Large-eddy simulation of the response of shallow cumuli to land surface heterogeneity

 
Poster PDF

Authors

Jungmin Lee — Lawrence Livermore National Laboratory
Yunyan Zhang — Lawrence Livermore National Laboratory
Stephen Klein — Lawrence Livermore National Laboratory

Category

Warm low clouds, including aerosol interactions

Description

In this study, we examine the response of shallow cumuli over a heterogeneous land surface, highlighting the combined influence of land surface heterogeneity length scale and the background wind speed. Our LES experiments use the new composite case of summertime, fair-weather, shallow cumulus clouds over the ARM SGP site (Zhang et al., 2017). The land surface is prescribed to be a chessboard pattern with alternating warm/dry and cool/wet patches. While only the patch size and the imposed background wind speed change in all cases, the domain averaged surface heat fluxes, surface available energy, and the heterogeneity amplitude remain the same. To quantify the strength of land surface heterogeneity in terms of heterogeneity length scale and atmospheric wind speed, we adopt the non-dimensional parameter Lhetero that is the ratio of the time for the flow to cross over the patch to the large-eddy turnover time. Then, we analyze the shallow-to-deep transition cases using Lhetero as a predictor. In general, continental shallow cumuli transition either into precipitating shallow cumuli or deep convective clouds when Lhetero becomes larger than 20 and the underlying heterogeneity has a length scale greater than 2.4km.

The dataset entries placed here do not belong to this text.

(** ** Small quotients *)

Lemma small_q_loop_spec fuel rem b q rem' q' :
  wf_limbs rem -> normalized rem -> wf_limbs b -> normalized b -> 0 < limbs_val b ->
  small_q_loop fuel rem b q = (rem', q') ->
  limbs_val rem = limbs_val rem' + (q' - q) * limbs_val b /\
  wf_limbs rem' /\ normalized rem' /\ q <= q' <= q + Z.of_nat fuel /\
  (limbs_val rem / limbs_val b <= Z.of_nat fuel -> limbs_val rem' < limbs_val b).
Proof.
  intros Hr Hnr Hb Hnb Hpos. revert rem q Hr Hnr.
  induction fuel as [|f IH]; intros rem q Hr Hnr H; simpl in H.
  { simplify_eq. split_and!; try done; try lia. intros Hq.
    pose proof (Z.mul_succ_div_gt (limbs_val rem') (limbs_val b) Hpos). simpl in Hq. nia. }
  rewrite compare_abs_limbs_spec in H by done.
  destruct (Z.ltb_spec (cmp_code (limbs_val rem ?= limbs_val b)) 0) as [Hc|Hc].
  { rewrite cmp_code_neg in Hc. simplify_eq. split_and!; try done; try lia. }
  rewrite Z.le_ngt, cmp_code_neg in Hc.
  destruct (sub_abs_limbs_spec rem b) as (Hv & Hw & Hn);
    [done..|apply normalized_le_length; done || lia|lia|].
  apply IH in H as (Hv' & Hw' & Hn' & Hq & Hlt); [|done..].
  unfold bigint_sub_abs_limbs in Hv. split_and!; try done; try lia.
  intros Hd. apply Hlt. rewrite Hv.
  replace (limbs_val rem - limbs_val b) with (limbs_val rem + -1 * limbs_val b) by lia.
  rewrite Z.div_add by lia. lia.
Qed.

Lemma small_quotient_spec a b q r :
  wf_limbs a -> normalized a -> wf_limbs b -> normalized b -> 0 < limbs_val b ->
  small_quotient a b = Some (q, r) ->
  limbs_val q = limbs_val a / limbs_val b /\ limbs_val r = limbs_val a mod limbs_val b /\
  wf_limbs q /\ wf_limbs r /\ normalized q /\ normalized r.
Proof.
  intros Ha Hna Hb Hnb Hpos H. unfold small_quotient in H. cbv zeta in H.
  destruct (_ || _); [|done]. destruct (nth (length b - 1) b 0 =? 0); [done|].
  destruct (_ <? SMALL_Q_LIMIT); [|done].
  destruct (small_q_loop _ a b 0) as [rem qz] eqn:E.
  apply small_q_loop_spec in E as (Hv & Hw & Hn & Hq & _); [|done..].
  destruct (bigint_compare_abs_limbs rem b <? 0) eqn:Hc; [|done]. injection H as <- <-.
  rewrite compare_abs_limbs_spec, Z.ltb_lt, cmp_code_neg in Hc by done.
  pose proof (limbs_val_bound rem Hw).
  assert (limbs_val a / limbs_val b = qz) as -> by
    (symmetry; apply Z.div_unique_pos with (limbs_val rem); lia).
  assert (limbs_val a mod limbs_val b = limbs_val rem) as -> by
    (symmetry; apply Z.mod_unique_pos with qz; lia).
  change (Z.of_nat (Z.to_nat SMALL_Q_LIMIT)) with 16 in Hq.
  destruct (Z.eqb_spec qz 0); simpl; split_and!; try done; try lia; [constructor|].
  apply wf_limbs_cons. split; [zbounds|constructor].
Qed.

(** The estimate of the fast path is an upper bound of the quotient, so that
    the loop always finishes there. *)
Lemma small_quotient_finishes a b n :
  wf_limbs a -> normalized a -> wf_limbs b -> normalized b -> length b = S n ->
  (length a = S n /\ nth n a 0 / nth n b 0 < SMALL_Q_LIMIT \/
   length a = S (S n) /\ (nth (S n) a 0 * BASE + nth n a 0) / nth n b 0 < SMALL_Q_LIMIT) ->
  is_Some (small_quotient a b).
Proof.
  intros Ha Hna Hb Hnb Hlb Hcase.
  assert (forall i, is_u32 (nth i a 0)) as Hai by (intros; apply wf_limbs_nth; [done|zbounds]).
  assert (0 < nth n b 0) as Hbt.
  { pose proof (wf_limbs_nth b n 0 Hb ltac:(zbounds)). unfold normalized in Hnb.
    rewrite Hlb in Hnb. simpl in Hnb. rewrite (nth_indep b 1 0) in Hnb by lia. zbounds. }
  pose proof (limbs_top_bound n b Hb Hlb) as Hbv. pose proof (weight_pos n) as Hw.
  assert (0 < limbs_val b) as Hpos by nia.
  set (est := if (length a =? length b)%nat then nth (length a - 1) a 0 / nth n b 0
    else Z.lor (u64 (Z.shiftl (nth (length a - 1) a 0) 32)) (nth (length a - 2) a 0) / nth n b 0).
  assert (est < 16 /\ limbs_val a / limbs_val b <= est) as [Hest Hle].
  { assert (forall t, limbs_val a < weight n * (t + 1) -> limbs_val a / limbs_val b <= t / nth n b 0) as Hub.
    { intros t Ht. apply Z.div_le_lower_bound; [done|].
      pose proof (Z.mul_div_le (limbs_val a) (limbs_val b) Hpos).
      assert (0 <= limbs_val a / limbs_val b) by (apply Z.div_pos; [apply limbs_val_bound; done|done]).
      assert (weight n * (nth n b 0 * (limbs_val a / limbs_val b)) < weight n * (t + 1)) as Hm by nia.
      apply Z.mul_lt_mono_pos_l in Hm; lia. }
    unfold est. destruct Hcase as [[Hl Hq]|[Hl Hq]]; rewrite Hl, Hlb.
    - rewrite Nat.eqb_refl. replace (S n - 1)%nat with n by lia. split; [done|].
      apply Hub. apply limbs_top_bound; done.
    - rewrite (proj2 (Nat.eqb_neq (S (S n)) (S n))) by lia.
      replace (S (S n) - 1)%nat with (S n) by lia. replace (S (S n) - 2)%nat with n by lia.
      rewrite (u64_small (Z.shiftl _ _)), lor_shiftl_add by
        (try rewrite Z.shiftl_mul_pow2 by lia; pose proof (Hai (S n)); pose proof (Hai n); zbounds).
      change (2 ^ 32) with BASE. split; [done|]. apply Hub.
      pose proof (two_top_limbs n a Ha Hl). lia. }
  unfold small_quotient.
  replace ((length a =? length b)%nat || (length a =? length b + 1)%nat) with true
    by (symmetry; apply orb_true_iff; rewrite !Nat.eqb_eq; lia).
  replace (length b - 1)%nat with n by lia. rewrite (proj2 (Z.eqb_neq _ 0)) by lia. fold est.
  unfold SMALL_Q_LIMIT at 1. rewrite (proj2 (Z.ltb_lt est 16) Hest).
  destruct (small_q_loop (Z.to_nat SMALL_Q_LIMIT) a b 0) as [rem q] eqn:E.
  apply small_q_loop_spec in E as (_ & Hrw & Hrn & _ & Hlt); [|done..].
  rewrite compare_abs_limbs_spec by done.
  rewrite (proj2 (Z.ltb_lt _ 0)); [done|]. rewrite cmp_code_neg. apply Hlt.
  change (Z.of_nat (Z.to_nat SMALL_Q_LIMIT)) with 16. lia.
Qed.

(** ** The whole routine *)

(** Whether the division of [a] by [b] avoids the defective digit estimate;
    the other paths do not use it. *)
Definition digit_estimates_ok (a b : list Z) : bool :=
  match b with
  | [] | [_] => true
  | _ =>
      if bigint_compare_abs_limbs a b <=? 0 then true
      else match small_quotient a b with
           | Some _ => true
           | None => division_estimates_ok a b
           end
  end.
(* ===== verification/BigIntObj.v ===== *)
(** * Signed big integers: [ObjBigInt] of [src/src/vm.h] and the operations of
    [src/src/bigint.c]

    A pointer argument that the code tests for [NULL] is an [option]. The
    operations return fresh objects with reference count 1; allocation failure
    (a [longjmp] out of [safe_malloc]) is not modelled. The abstract value of
    an object is the integer [bi_val], and each operation is shown to compute
    the operation of [Z] on it. *)

From S2P Require Import Prelude BigIntLimbs BigIntDiv.

Record ObjBigInt := mkBigInt {
  ref_count : Z;
  sign : Z;
  limbs : list Z
}.

Definition bi_val (b : ObjBigInt) : Z := sign b * limbs_val (limbs b).

(** Representation invariant: limbs in range, no leading zero, and a sign that
    is zero exactly for the empty magnitude. *)
Definition bi_wf (b : ObjBigInt) : Prop :=
  wf_limbs (limbs b) /\ normalized (limbs b) /\
  (limbs b = [] /\ sign b = 0 \/ limbs b <> [] /\ (sign b = 1 \/ sign b = -1)).

(** ** Construction *)

Definition bigint_from_limbs (s : Z) (l : list Z) : ObjBigInt :=
  match trim l with
  | [] => mkBigInt 1 0 []
  | l' => mkBigInt 1 (if s <? 0 then -1 else 1) l'
  end.

Definition bigint_zero : ObjBigInt := bigint_from_limbs 0 [].

Definition bigint_copy (src : option ObjBigInt) : ObjBigInt :=
  match src with
  | None => bigint_zero
  | Some b => match limbs b with
              | [] => bigint_zero
              | l => bigint_from_limbs (sign b) l
              end
  end.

The transition cases are characterized with the well-defined mesoscale circulation that attributes to the enhanced buoyancy and moisture convergence over warm/dry patch and the subsequent development of deep cumuli. The shallow cumuli in non-transition cases are slightly larger over wet patches as the PBL becomes wetter from the higher surface evaporation. The PBL turbulent profiles in the transition cases deviate greatly from the non-transition cases due to the large contribution from the mesoscale component. It should be noted that the turbulent profiles in non-transition cases resemble the profiles over the homogeneous land surface. Overall, the non-dimensional parameter serves as a good predictor for the occurrence of precipitation; however, it does not scale linearly with the precipitation intensity, timing of precipitation maximum, or cloud size. This work was performed under the auspices of the U.S. Department of Energy by Lawrence Livermore National Laboratory under Contract DE-AC52-07NA27344. LLNL-ABS-716532.